CrowdStrike Holdings, Inc., CRWD
IBM stock dropped 25% after the company missed preliminary second-quarter earnings targets. In a letter to shareholders, IBM CEO Arvind Krishna explained that clients had shifted capital spending in June toward servers, storage, and memory ahead of expected price increases.
Then came a line that moved markets.
“In addition, clients were distracted with rapidly-evolving, industry-wide cybersecurity concerns in the quarter,” Krishna wrote.
That single sentence was enough to send cybersecurity stocks broadly higher. Investors read it as a sign that businesses are ramping up spending on security — and that companies like CrowdStrike stand to benefit.
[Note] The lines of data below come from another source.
(* ===== verification/RuntimeWork.v ===== *)
(** * [dfk_work] from beginning to end *)

From S2P Require Import Prelude Bytes ListSpec ListSeg Error Misc Fiber Sync Select Scheduler Fuel.
From S2P Require Import Runtime RuntimeStep RuntimeSched RuntimeSim RuntimeOps RuntimeIo RuntimeLoop RuntimeSpawn.
From S2P Require Import RuntimeRun RuntimeMain RuntimeBoot.

Open Scope Z_scope.

Section work.
Context (b : setup).
#[local] Notation D := (b_dfk b).
#[local] Notation frame := (fun f => f + b_frame b).

Context `{Mem : Type, It : Type, !ListOps Mem It, !ListLaws Mem It}.
Implicit Types k : kmem Mem.

(** ** The end *)

(** The fibers of the runtime are gone; of the others those are left that
    nobody can wake. *)
Record worked (sf ef : Z) (a : astate) k : Prop := Worked {
  wk_fibers : forall f, is_Some (k_fibers k !! f) <-> f ∈ fibers a /\ f <> sf /\ f <> ef;
  wk_sched : blocks (k_bytes k) !! sf = None;
  wk_loop : blocks (k_bytes k) !! ef = None;
  wk_rest : forall f, f ∈ fibers a -> f <> sf -> f <> ef -> blocks (k_bytes k) !! f = Some (b_stack b) /\
    ((exists m o, f ∈ q a (LMutex m) /\ owner a !! m = Some o /\ o <> 0 /\ o <> f) \/
     (exists c, f ∈ q a (LCond c)))
}.

Lemma free_scheduler sf ef k a f0 (Q : unit -> kmem Mem -> Prop) : let ly := layout_of b sf ef in
  layout_ok ly -> krep ly k (del_fiber ef a) -> sf ∈ fibers a -> sf <> ef -> unqueued (del_fiber ef a) sf ->
  blocks (k_bytes k) !! ef = None ->
  (forall f, f ∈ fibers a -> f <> sf -> f <> ef ->
    (exists m o, f ∈ q a (LMutex m) /\ owner a !! m = Some o /\ o <> 0 /\ o <> f) \/
    (exists c, f ∈ q a (LCond c))) ->
  (forall k', worked sf ef a k' -> Q tt k') -> wp (dfk__fiber_free D sf) (switch f0 k) Q.
Proof.
  intros ly Hly Hk HS Hne Hu Hef Hrest HQ.
  assert (sf ∈ fibers (del_fiber ef a)) as HS' by (cbn; set_solver).
  destruct (kr_blocks _ _ _ Hk sf HS') as (H0 & Ha & He & Hb & Hr).
  destruct (kr_lists _ _ _ Hk) as (σ & Hl & Hσ).
  assert (is_Some (k_fibers k !! sf)) as [fo Hfo] by (by apply (kr_fibers _ _ _ Hk)).
  unfold dfk__fiber_free. apply wp_bind, wp_zoom. eapply wp_free; [done..|].
  apply wp_bind, wp_zoom. eapply wp_mono.
  { eapply law_hook_dispose; [exact Hl|]. by apply (lk_spare _ _ _ Hσ). }
  intros [] l Hl'. eapply wp_dispose; [exact Hfo|]. apply HQ. split; cbn.
  - intros f. rewrite lookup_delete_is_Some, <- (kr_fibers _ _ _ Hk f). cbn. set_solver.
  - by rewrite lookup_delete_eq.
  - by rewrite lookup_delete_ne.
  - intros f Hf Hfs Hfe. rewrite lookup_delete_ne by done. split; [|by apply Hrest].
    apply (kr_blocks _ _ _ Hk f). cbn. set_solver.
Qed.

(** ** The loop *)

Context `{!IterStable Mem It}.
Context (Hok : setup_ok b).
Context (malloc : bmem -> Z -> Z) (Hmalloc : malloc_ok malloc).
Context (select : nat -> Z -> list Z -> list Z -> list Z -> select_result) (Hselect : no_select_error select).
Context (fuel : nat).

Section loop.
Context (sf ef : Z) (a0 : astate).
#[local] Notation ly := (layout_of b sf ef).
#[local] Notation rstep := (rstep sf ef (frame_at ly)).
#[local] Notation good := (good sf ef (l_loop_at ly) (frame_at ly) (b_mutexes b) (b_conds b)).
#[local] Notation failed := (failed ly a0).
The move wasn’t limited to CrowdStrike. Okta rose 11%, Zscaler advanced 9%, Palo Alto Networks gained 6%, SentinelOne climbed 7.4%, Fortinet added 3.6%, and BlackBerry moved up 5.7%.
Analysts Offer a Word of Caution
Not everyone was ready to read the IBM letter as a demand signal for cybersecurity.
Dan O’Regan, managing director of equity trading at Mizuho, pushed back. While he acknowledged Krishna’s mention of cybersecurity disruptions, he said “the biggest issue appears to have been internal execution” at IBM. In other words, IBM’s miss may say more about IBM than about the broader market.
That’s a fair point to keep in mind. A single line in a CEO letter isn’t the same as a pipeline report or earnings beat from a pure-play security company.
Still, the Street has been warming up to CrowdStrike well before today’s move. TD Cowen analyst Shaul Eyal wrote in May that CrowdStrike is “very well positioned to benefit disproportionately from rising global cybersecurity budgets as automated threat detection and response becomes a foundational survival equipment.”
Of 53 firms tracked by FactSet, CrowdStrike holds an average Overweight rating with a consensus price target of $188.17 — below where the stock is trading today following the surge.
CrowdStrike’s 2026 Run
Tuesday’s gain is the latest in a strong year for the stock. CrowdStrike has now advanced 75% in 2026 and 73% over the past 12 months, according to Dow Jones Market Data.
The stock was already angling toward a closing high before today’s move.
Wall Street’s bullish case centers on Falcon Flex adoption and growing recurring subscription revenue. Free cash flow remains healthy, giving the company resources to invest in new products.
The stock closed Tuesday at $206.68, sitting near its highs for the year.